Short story

Saying goodbye . . .

The wind chime was a melancholy window from which a choir of sadness filled my heart to the extent of non-existence. It was a beautiful day. An old, familiar breeze, in a tremulous fountain of colour hissed and whispered silently on my mulberry red ears. Droplets of rain danced on the window silt like bricks on a lane. I remembered Auro.
Auro and Auro.
He was my son- the pride in my nose that I could not just wash off labelling it as 'dirt'. Born and diagnosed with AIDs at the tender age of three, I saw my toddler grow up more bold, courageous and passionate than any other human being on the bivouac of this world. Yet his father, untouched by a love so sanctified left us for isolation and social acceptance.
While Auro's physical health was climbing up the stairs of frailty, his indecisive and inquisitive mind became attracted to every petite and fundamental thing happening to him. With electrifying despondency the other day, he asked me about death.
I said he was going to die soon.
Impressively, he was continuing school with zeal and fervour every new dawn. Any other word that his brain adhered to, was the tunnel of discovery and enormous human emotion that he bravely skipped through. Some nights, with the warm of black coffee on my wrists, an eerie fear of the curtains being drawn and my Auro withering away with the wind, enveloped my heart.

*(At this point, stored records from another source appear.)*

(** No character of a string is empty. *)
Lemma chars_nonempty s c : c ∈ Py.chars s → c ≠ "".
Proof.
  remember (String.length s) as n eqn:Hn. revert s Hn c.
  induction n as [n IH] using lt_wf_ind. intros s Hn c.
  destruct s as [|a [|b [|c0 [|e r4]]]]; simpl;
    repeat (case_match; simpl);
    rewrite ?elem_of_cons, ?elem_of_nil; intros Hin;
    repeat (destruct Hin as [->|Hin]; [done|]); try done;
    (eapply IH; [|reflexivity|exact Hin]; subst n; simpl; lia).
Qed.

Lemma concat_nonempty (l : list string) :
  (∀ c, c ∈ l → c ≠ "") → String.concat "" l = "" → l = [].
Proof.
  destruct l as [|x l]; [done|]. intros Hne Hc. exfalso.
  assert (x ≠ "") as Hx by (apply Hne; by left).
  simpl in Hc. destruct l; [done|]. by destruct x.
Qed.

(** [not s.strip()] holds exactly of the strings made of whitespace only. *)
Lemma strip_falsy_iff_blank s :
  Py.truthy (Py.strip s) = false ↔ Py.blank s = true.
Proof.
  unfold Py.blank. rewrite <-rstrip_lstrip_chars_nil. unfold Py.strip. split.
  - intros H. apply concat_nonempty.
    + intros c Hc. apply (chars_nonempty s). apply lstrip_chars_sublist.
      unfold Py.rstrip_chars in Hc. rewrite elem_of_rev_list in Hc.
      apply lstrip_chars_sublist in Hc. by rewrite elem_of_rev_list in Hc.
    + by destruct (String.concat _ _).
  - by intros ->.
Qed.

(** ** Keys of a table *)

Section keys.
Context {A : Type}.
Implicit Types m : gmap Z A.

Lemma elem_of_keys m k : k ∈ (map_to_list m).*1 ↔ is_Some (m !! k).
Proof.
  rewrite list_elem_of_fmap. split.
  - intros [[k' x] [-> Hx]]. apply elem_of_map_to_list in Hx. by exists x.
  - intros [x Hx]. exists (k, x). split; [done|]. by apply elem_of_map_to_list.
Qed.

Lemma max_list_spec (l : list Z) :
  match foldr (λ k acc, Some (from_option (Z.max k) k acc)) None l with
  | None => l = []
  | Some k => k ∈ l ∧ ∀ j, j ∈ l → j ≤ k
  end.
Proof.
  induction l as [|x l IH]; simpl; [done|].
  destruct (foldr _ None l) as [k|]; simpl.
  - destruct IH as [Hk Hmax]. split.
    + destruct (Z.max_spec x k) as [[_ ->]|[_ ->]]; [by right | by left].
    + intros j [->|Hj]%elem_of_cons; [lia|]. specialize (Hmax j Hj). lia.
  - subst l. split; [by left|]. intros j [->|Hj]%elem_of_cons; [lia|].
    by apply elem_of_nil in Hj.
Qed.

Lemma max_key_None m : Sql.max_key m = None ↔ m = ∅.
Proof.
  unfold Sql.max_key. pose proof (max_list_spec (map_to_list m).*1) as H.
  split.
  - intros Hn. rewrite Hn in H. apply fmap_nil_inv in H.
    by apply map_to_list_empty_iff.
  - intros ->. by rewrite map_to_list_empty.
Qed.

Lemma max_key_Some m k :
  Sql.max_key m = Some k → is_Some (m !! k) ∧ ∀ j, is_Some (m !! j) → j ≤ k.
Proof.
  unfold Sql.max_key. pose proof (max_list_spec (map_to_list m).*1) as H.
  intros Hk. rewrite Hk in H. destruct H as [H1 H2]. split.
  - by apply elem_of_keys.
  - intros j Hj. by apply H2, elem_of_keys.
Qed.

Chicken wings with soya sauce- the delicacy whose smell not only blocked his nostrils but also his haywire and relentless mind. On witty fridays, when a foam of crimson sunrise had drenched the seven skies, we would go out wild for the chicken wings. Those were times when we walked, really walked. I took my two, calculated step with him taking his zigzag, unstable ones.
He again asked me about death.
Auro: "Momma, what is it to die?"
A hoarse voice of mine proclaimed that when you die tomorrow starts without you and you float with angels on the azure sky. Then I could see the depth of his dimple, making lunatics as he fused into a shaky, I-use-colgate-toothpaste-smile.
The next day, he stealthily brought in his fists, now enclosed an A-4 size paper. He held it down the bottom of my nose. I grinned.
It was a mesmerizing poem of David Romano.
"If tomorrow starts without me
and I am not there to see
If the sun should rise and find your eyes
all filled with tears for me..."
A tormenting tear shrivelled off my cheek. He hugged me in an extreme force.
The midnight stars had slumbered off on their comfort zones. Sitting crossed-legged on the highly-raised bed adorned with satin bedcover, my index finger etching parabolas on Auro's stretched forehead, I repeated the number of an old relative on my subconscious mind. I flung opened the curtains in the room that till now supported suffocation. Smooching Auro's veiny, injection-plugged hand I left the hospital room with a stride on my pace.
I ringed Auro's father.
The hospital rang me back.
Auro, with a chill on the bones and a deep etch in the heart, breathed his last on the warmth of my body. The human sentiment that grasped me on that instant was one that fragmented and defragmented me at once. Tear is an understatement of a mother's love for her son.
On the lapse of seconds, a drop of smelly rain rustled on my palms. His funeral had started. It was the soothing voice of Auro's father echoing on my ears, from a distance,
"It seems to me you lived your life
Like a candle in the wind
Never fading with the sunset
When the rain set in..."
"Goodbye, Auro". Saying goodbye was never this hard.